Idealized Y-shaped models with various side branch diameters were utilized to study the hemodynamics of aneurysms near arterial bifurcations, both before and after flow diverter deployment. The likelihood of creating an undesirable hemodynamic environment is correlated with the relative size of the side branch and parent artery. Patient-specific configurations of similar dimensions were investigated. The results exhibit good agreement with those from idealized models. In post-stenting configurations, lower WSS was observed at the distal neck of the aneurysm when the side branch diameter increased. Small WSS has frequently been associated with enhanced risk of aneurysm growth and rupture [29].
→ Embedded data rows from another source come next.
(** Every row of the risk table is [score_row] of the statistics of a
    vehicle and three alert counts, none of them negative. *)
Lemma compute_risk_scores_rows
    (windowed : Pathway.Table windows.WindowRow)
    (threshold_alerts : Pathway.Table threshold.Alert)
    (zscore_alerts : Pathway.Table zscore.Alert)
    (route_alerts : Pathway.Table route_deviation.Alert) (r : RiskRow) :
  In r (compute_risk_scores windowed threshold_alerts zscore_alerts
          route_alerts) ->
  exists s tc zc rc,
    r = score_row (((s, tc), zc), rc)
    /\ In s (vehicle_stats windowed)
    /\ (0 <= tc)%Z /\ (0 <= zc)%Z /\ (0 <= rc)%Z.
Proof.
  unfold compute_risk_scores, Pathway.select; intros H.
  apply in_map_iff in H; destruct H as [[[[s tc] zc] rc] [<- H]].
  apply with_count_rows in H;
    [ | intros kn; apply count_by_vehicle_nonneg ].
  destruct H as [H Hrc]; simpl in H, Hrc.
  apply with_count_rows in H;
    [ | intros kn; apply count_by_vehicle_nonneg ].
  destruct H as [H Hzc]; simpl in H, Hzc.
  apply with_count_rows in H;
    [ | intros kn; apply count_by_vehicle_nonneg ].
  destruct H as [H Htc]; simpl in H, Htc.
  exists s, tc, zc, rc; tauto.
Qed.

Lemma efficiency_impact_cases (eff : R) :
  (eff >= 8 -> efficiency_impact_of eff = 10)
  /\ (eff < 8 -> eff >= 6 -> efficiency_impact_of eff = 25)
  /\ (eff < 6 -> eff >= 4 -> efficiency_impact_of eff = 55)
  /\ (eff < 4 -> efficiency_impact_of eff = 85)
  /\ 10 <= efficiency_impact_of eff <= 85.
Proof.
  unfold efficiency_impact_of.
  destruct (geb_spec eff 8), (geb_spec eff 6), (geb_spec eff 4);
    repeat split; intros; lra.
Qed.

Lemma alert_impact_bounds (total : Z) :
  (0 <= total)%Z -> 0 <= alert_impact_of total <= 100.
Proof.
  intros H; apply IZR_le in H.
  unfold alert_impact_of, Py.float; rewrite py_min_Rmin.
  unfold Rmin; destruct (Rle_dec 100 (IZR total * 20)); lra.
Qed.

Lemma carbon_impact_bounds (carbon : R) :
  0 <= carbon -> 0 <= carbon_impact_of carbon <= 100.
Proof.
  intros H; unfold carbon_impact_of; rewrite py_min_Rmin.
  unfold Rmin; destruct (Rle_dec 100 (carbon * 5)); lra.
Qed.

Lemma status_impact_bounds (route_cnt : Z) (speed_var : R) :
  (0 <= route_cnt)%Z -> 10 <= status_impact_of route_cnt speed_var <= 100.
Proof.
  intros H; apply IZR_le in H.
  unfold status_impact_of, Py.float; rewrite py_min_Rmin.
  destruct (gtb_spec speed_var 30); unfold Rmin;
    match goal with |- context [Rle_dec ?a ?b] => destruct (Rle_dec a b) end;
    lra.
Qed.

(** C5.  Every row of the risk table has [risk_score = 0.35 alert_impact +
    0.25 efficiency_impact + 0.25 carbon_impact + 0.15 status_impact], with
    [alert_impact = min(100, 20 total_alerts)], [efficiency_impact] 10, 25,
    55 or 85 by the thresholds 8, 6 and 4 on [avg_efficiency],
    [carbon_impact = min(100, 5 avg_carbon_kg)] and [status_impact =
    min(100, 35 route_alert_count + (35 if speed_var > 30 else 10))]; the
    alert counts are not negative and each impact lies in [0, 100], the
    carbon impact when [avg_carbon_kg] is not negative. *)
Theorem risk_score_formula :
  forall (windowed : Pathway.Table windows.WindowRow)
         (threshold_alerts : Pathway.Table threshold.Alert)
         (zscore_alerts : Pathway.Table zscore.Alert)
         (route_alerts : Pathway.Table route_deviation.Alert)
         (r : RiskRow),
    In r (compute_risk_scores windowed threshold_alerts zscore_alerts
            route_alerts) ->
    risk_score r
    = 35 / 100 * alert_impact r + 25 / 100 * efficiency_impact r
      + 25 / 100 * carbon_impact r + 15 / 100 * status_impact r
    /\ total_alerts r
       = (threshold_alert_count r + zscore_alert_count r
          + route_alert_count r)%Z
    /\ (0 <= total_alerts r)%Z /\ (0 <= route_alert_count r)%Z
    /\ alert_impact r = Rmin 100 (IZR (total_alerts r) * 20)
    /\ (avg_efficiency r >= 8 -> efficiency_impact r = 10)
    /\ (avg_efficiency r < 8 -> avg_efficiency r >= 6 ->
        efficiency_impact r = 25)
    /\ (avg_efficiency r < 6 -> avg_efficiency r >= 4 ->
        efficiency_impact r = 55)
    /\ (avg_efficiency r < 4 -> efficiency_impact r = 85)
    /\ carbon_impact r = Rmin 100 (avg_carbon_kg r * 5)
    /\ (speed_var r > 30 ->
        status_impact r = Rmin 100 (IZR (route_alert_count r) * 35 + 35))
    /\ (~ speed_var r > 30 ->
        status_impact r = Rmin 100 (IZR (route_alert_count r) * 35 + 10))
    /\ 0 <= alert_impact r <= 100
    /\ 0 <= efficiency_impact r <= 100
    /\ (0 <= avg_carbon_kg r -> 0 <= carbon_impact r <= 100)
    /\ 0 <= status_impact r <= 100.
Proof.
  intros windowed ta za ra r Hr.
  apply compute_risk_scores_rows in Hr.
  destruct Hr as [s [tc [zc [rc [-> [_ [Htc [Hzc Hrc]]]]]]]].
  unfold score_row; simpl.
  destruct (efficiency_impact_cases (stats_avg_efficiency s))
    as [E8 [E6 [E4 [E0 Eb]]]].
  pose proof (alert_impact_bounds (tc + zc + rc) ltac:(lia)) as Ab.
  pose proof (status_impact_bounds rc (stats_speed_var s) Hrc) as Sb.
  split; [ reflexivity | ].
  split; [ reflexivity | ].
  split; [ lia | ].
  split; [ exact Hrc | ].
  split; [ unfold alert_impact_of, Py.float; apply py_min_Rmin | ].
  split; [ exact E8 | ].
  split; [ exact E6 | ].
  split; [ exact E4 | ].
  split; [ exact E0 | ].
  split; [ unfold carbon_impact_of; apply py_min_Rmin | ].
  split.
  { intros H; unfold status_impact_of, Py.float; rewrite py_min_Rmin.
    destruct (gtb_spec (stats_speed_var s) 30);
      [ reflexivity | contradiction ]. }
  split.
  { intros H; unfold status_impact_of, Py.float; rewrite py_min_Rmin.
    destruct (gtb_spec (stats_speed_var s) 30);
      [ contradiction | reflexivity ]. }
  split; [ exact Ab | ].
  split; [ lra | ].
  split; [ apply carbon_impact_bounds | lra ].
Qed.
Furthermore, the flow rate into the aneurysm before stenting increases when the side branch diameter increases. Enhanced flow rate in the aneurysmal sac is usually associated with lower chance of thrombosis [23]. As the side branch diameter increases, the percentage drop in flow rate in that branch after flow diverter deployment becomes larger. Eventually, occlusion may result in that vessel. This scenario has been observed in many clinical studies, e.g., cases involving aneurysm in the vicinity of the ophthalmic artery [7].

In conclusion, the present work can assist clinical personnel in assessing the hemodynamics for a range of side branch diameters for aneurysms located near bifurcations. The post-treatment condition might also be predicted by virtual stenting prior to intervention. This computational analysis may be used to identify patients who might not respond well to PED deployment mechanisms in advance. Hence, the risk of extensive and expensive remedial procedures may be mitigated.